:: Action item ::
Nothing but the lines from the one with "ck_close : list (option Z);" down to the one with "#[export] Instance upd_c_line" should be returned, exactly and with both ends included, from the material below.

:: Source information ::
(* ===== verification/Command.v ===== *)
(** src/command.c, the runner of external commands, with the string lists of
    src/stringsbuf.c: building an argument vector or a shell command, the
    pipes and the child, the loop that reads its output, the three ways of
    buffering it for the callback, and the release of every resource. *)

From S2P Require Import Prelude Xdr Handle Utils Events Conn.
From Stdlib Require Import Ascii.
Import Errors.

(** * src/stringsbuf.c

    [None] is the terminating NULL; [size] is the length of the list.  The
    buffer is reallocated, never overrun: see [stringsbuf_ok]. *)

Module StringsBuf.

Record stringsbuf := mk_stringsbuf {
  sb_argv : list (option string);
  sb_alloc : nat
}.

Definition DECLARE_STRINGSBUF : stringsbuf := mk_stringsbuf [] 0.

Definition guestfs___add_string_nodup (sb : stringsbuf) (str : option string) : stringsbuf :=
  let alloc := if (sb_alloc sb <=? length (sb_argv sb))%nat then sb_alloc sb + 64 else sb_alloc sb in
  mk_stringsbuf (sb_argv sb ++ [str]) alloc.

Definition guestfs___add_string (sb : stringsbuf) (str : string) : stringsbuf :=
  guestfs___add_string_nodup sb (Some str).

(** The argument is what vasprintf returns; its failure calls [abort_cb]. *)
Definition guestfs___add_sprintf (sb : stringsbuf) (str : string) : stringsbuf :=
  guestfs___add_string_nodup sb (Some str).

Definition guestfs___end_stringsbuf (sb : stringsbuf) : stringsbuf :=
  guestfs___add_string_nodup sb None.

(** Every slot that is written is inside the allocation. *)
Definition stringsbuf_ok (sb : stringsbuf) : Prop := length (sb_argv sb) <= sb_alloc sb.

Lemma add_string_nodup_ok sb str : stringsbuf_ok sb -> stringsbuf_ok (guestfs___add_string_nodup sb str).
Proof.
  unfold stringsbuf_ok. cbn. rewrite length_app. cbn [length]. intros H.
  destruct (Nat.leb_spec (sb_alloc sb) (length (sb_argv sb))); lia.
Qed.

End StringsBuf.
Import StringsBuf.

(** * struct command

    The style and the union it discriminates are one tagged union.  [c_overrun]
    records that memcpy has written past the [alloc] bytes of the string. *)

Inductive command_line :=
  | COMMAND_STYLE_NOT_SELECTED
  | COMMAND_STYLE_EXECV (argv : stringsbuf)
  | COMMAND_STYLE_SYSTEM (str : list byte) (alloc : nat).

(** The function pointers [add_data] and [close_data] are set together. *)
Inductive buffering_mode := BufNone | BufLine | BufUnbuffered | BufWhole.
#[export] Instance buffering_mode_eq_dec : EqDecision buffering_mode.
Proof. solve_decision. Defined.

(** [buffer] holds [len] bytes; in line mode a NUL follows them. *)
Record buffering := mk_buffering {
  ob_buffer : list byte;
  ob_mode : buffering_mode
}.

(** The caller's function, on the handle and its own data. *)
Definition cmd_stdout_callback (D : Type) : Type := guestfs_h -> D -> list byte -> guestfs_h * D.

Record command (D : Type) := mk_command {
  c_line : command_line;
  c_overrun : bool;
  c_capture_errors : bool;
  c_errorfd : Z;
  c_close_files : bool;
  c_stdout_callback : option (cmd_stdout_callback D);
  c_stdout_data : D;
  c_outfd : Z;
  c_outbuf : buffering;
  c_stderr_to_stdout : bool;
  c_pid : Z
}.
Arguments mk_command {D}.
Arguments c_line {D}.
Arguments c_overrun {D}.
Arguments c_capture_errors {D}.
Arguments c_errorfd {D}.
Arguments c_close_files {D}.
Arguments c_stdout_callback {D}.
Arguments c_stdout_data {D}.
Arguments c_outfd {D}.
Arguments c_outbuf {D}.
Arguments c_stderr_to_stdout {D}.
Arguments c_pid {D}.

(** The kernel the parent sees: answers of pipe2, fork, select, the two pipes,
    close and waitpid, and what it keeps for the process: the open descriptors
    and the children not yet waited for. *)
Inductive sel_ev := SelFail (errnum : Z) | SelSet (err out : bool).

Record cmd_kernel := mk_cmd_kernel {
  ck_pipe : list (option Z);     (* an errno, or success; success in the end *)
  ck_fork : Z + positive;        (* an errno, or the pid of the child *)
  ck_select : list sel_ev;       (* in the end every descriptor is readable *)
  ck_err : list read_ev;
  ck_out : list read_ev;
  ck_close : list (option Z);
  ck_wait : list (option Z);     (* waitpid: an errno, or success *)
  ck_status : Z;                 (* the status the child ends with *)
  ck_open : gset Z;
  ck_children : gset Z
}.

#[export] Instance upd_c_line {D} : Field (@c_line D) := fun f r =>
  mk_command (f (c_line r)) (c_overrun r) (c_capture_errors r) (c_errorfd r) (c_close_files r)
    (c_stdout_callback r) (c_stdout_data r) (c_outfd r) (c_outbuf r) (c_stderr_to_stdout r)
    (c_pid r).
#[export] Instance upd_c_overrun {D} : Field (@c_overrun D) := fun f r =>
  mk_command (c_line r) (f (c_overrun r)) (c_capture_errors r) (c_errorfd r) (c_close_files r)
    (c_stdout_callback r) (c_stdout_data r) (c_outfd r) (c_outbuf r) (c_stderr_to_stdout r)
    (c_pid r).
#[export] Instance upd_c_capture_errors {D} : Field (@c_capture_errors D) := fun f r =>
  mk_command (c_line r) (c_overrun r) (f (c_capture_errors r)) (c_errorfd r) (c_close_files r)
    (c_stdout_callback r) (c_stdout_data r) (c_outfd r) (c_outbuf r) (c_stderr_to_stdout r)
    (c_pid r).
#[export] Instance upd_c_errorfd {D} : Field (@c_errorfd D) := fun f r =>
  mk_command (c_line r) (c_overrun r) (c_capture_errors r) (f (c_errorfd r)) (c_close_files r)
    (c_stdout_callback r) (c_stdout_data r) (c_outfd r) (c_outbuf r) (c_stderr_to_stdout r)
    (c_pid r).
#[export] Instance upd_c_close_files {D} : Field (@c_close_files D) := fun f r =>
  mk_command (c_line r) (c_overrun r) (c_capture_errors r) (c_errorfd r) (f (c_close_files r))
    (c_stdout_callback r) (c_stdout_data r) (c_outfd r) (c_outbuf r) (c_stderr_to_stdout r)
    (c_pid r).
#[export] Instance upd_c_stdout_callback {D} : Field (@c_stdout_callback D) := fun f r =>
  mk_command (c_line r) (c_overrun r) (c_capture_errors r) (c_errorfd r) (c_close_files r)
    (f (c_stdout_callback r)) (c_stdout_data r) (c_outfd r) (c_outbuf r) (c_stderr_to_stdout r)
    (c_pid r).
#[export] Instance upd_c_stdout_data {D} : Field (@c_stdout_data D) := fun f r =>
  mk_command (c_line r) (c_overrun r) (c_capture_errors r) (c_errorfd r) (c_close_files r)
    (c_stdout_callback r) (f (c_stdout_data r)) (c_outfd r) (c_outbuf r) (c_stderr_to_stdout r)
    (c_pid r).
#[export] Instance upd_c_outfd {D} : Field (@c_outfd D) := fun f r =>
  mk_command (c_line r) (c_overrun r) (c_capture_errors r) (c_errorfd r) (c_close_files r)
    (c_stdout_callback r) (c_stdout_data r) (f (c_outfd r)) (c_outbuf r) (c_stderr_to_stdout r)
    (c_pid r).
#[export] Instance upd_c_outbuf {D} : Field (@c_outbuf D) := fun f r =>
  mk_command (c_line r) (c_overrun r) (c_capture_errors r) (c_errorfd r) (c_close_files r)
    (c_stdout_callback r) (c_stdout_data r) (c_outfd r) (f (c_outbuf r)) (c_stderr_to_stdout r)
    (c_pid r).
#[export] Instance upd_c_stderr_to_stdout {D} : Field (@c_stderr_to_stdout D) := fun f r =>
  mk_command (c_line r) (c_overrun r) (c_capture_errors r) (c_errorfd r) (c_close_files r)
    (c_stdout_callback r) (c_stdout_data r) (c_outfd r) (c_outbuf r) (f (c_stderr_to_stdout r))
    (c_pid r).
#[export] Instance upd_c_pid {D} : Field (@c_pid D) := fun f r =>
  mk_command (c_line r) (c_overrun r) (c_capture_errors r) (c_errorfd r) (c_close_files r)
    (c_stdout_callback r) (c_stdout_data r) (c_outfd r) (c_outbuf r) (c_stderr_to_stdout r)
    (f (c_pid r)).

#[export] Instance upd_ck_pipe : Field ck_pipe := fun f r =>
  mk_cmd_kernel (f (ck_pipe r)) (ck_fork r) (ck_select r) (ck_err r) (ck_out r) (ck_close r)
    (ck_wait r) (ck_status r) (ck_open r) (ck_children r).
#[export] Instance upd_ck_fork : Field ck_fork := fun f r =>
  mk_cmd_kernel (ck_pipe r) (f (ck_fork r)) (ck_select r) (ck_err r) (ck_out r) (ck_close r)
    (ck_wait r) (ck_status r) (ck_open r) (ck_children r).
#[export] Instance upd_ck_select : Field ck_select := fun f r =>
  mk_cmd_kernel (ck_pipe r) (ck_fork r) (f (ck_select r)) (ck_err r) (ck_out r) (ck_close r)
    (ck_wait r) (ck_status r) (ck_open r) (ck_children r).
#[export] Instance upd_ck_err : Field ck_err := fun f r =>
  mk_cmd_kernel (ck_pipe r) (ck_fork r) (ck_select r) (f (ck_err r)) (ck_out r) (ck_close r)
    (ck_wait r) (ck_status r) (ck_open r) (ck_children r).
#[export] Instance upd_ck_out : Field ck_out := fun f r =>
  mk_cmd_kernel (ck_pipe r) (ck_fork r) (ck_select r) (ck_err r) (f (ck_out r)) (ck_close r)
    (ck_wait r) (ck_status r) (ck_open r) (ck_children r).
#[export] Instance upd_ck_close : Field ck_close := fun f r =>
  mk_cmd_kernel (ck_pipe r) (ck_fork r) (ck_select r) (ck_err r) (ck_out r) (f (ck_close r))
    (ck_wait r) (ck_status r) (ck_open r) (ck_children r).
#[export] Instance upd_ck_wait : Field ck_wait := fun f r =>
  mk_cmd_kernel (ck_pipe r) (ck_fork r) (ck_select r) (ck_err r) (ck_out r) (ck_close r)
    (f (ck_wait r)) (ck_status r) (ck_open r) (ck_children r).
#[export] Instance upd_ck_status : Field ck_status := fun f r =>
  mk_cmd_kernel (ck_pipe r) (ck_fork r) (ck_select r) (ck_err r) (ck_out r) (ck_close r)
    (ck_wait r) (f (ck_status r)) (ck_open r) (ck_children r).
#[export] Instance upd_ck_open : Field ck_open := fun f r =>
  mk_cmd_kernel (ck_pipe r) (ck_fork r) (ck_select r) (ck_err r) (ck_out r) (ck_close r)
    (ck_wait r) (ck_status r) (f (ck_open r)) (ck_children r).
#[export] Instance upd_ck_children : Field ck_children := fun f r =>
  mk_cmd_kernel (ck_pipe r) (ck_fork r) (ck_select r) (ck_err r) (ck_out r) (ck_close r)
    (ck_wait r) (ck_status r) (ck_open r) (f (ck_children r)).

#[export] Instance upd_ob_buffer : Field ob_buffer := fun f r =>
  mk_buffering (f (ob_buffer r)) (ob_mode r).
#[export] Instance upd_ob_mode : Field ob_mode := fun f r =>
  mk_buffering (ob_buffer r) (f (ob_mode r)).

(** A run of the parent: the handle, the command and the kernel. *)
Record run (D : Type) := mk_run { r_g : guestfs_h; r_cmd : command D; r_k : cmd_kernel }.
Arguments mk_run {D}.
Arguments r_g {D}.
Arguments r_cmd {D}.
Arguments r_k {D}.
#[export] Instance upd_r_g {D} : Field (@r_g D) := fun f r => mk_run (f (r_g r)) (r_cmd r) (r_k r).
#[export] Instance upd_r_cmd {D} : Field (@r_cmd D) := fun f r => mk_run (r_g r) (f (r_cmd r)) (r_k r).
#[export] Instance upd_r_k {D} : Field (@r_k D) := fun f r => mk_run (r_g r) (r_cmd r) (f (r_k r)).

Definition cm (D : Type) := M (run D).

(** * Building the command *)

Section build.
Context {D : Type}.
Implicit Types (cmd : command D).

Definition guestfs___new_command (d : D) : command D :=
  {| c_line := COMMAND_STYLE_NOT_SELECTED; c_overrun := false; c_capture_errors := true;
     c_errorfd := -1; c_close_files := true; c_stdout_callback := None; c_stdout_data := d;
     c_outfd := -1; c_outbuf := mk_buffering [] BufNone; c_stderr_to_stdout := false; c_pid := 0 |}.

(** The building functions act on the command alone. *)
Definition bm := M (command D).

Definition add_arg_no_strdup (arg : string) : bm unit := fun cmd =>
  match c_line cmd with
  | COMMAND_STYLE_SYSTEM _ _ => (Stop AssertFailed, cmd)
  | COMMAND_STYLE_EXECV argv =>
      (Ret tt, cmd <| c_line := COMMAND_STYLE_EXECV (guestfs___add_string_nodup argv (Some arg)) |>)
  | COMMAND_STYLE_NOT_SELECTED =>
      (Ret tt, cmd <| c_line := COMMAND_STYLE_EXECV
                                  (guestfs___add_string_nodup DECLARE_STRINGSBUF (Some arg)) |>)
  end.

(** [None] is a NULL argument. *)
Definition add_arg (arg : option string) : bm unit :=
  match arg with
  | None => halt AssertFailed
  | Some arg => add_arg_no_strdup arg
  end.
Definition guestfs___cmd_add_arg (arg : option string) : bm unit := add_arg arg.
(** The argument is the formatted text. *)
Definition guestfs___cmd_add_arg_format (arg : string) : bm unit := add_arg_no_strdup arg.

:: Completed exercise ::
  ck_close : list (option Z);
  ck_wait : list (option Z);     (* waitpid: an errno, or success *)
  ck_status : Z;                 (* the status the child ends with *)
  ck_open : gset Z;
  ck_children : gset Z
}.

#[export] Instance upd_c_line {D} : Field (@c_line D) := fun f r =>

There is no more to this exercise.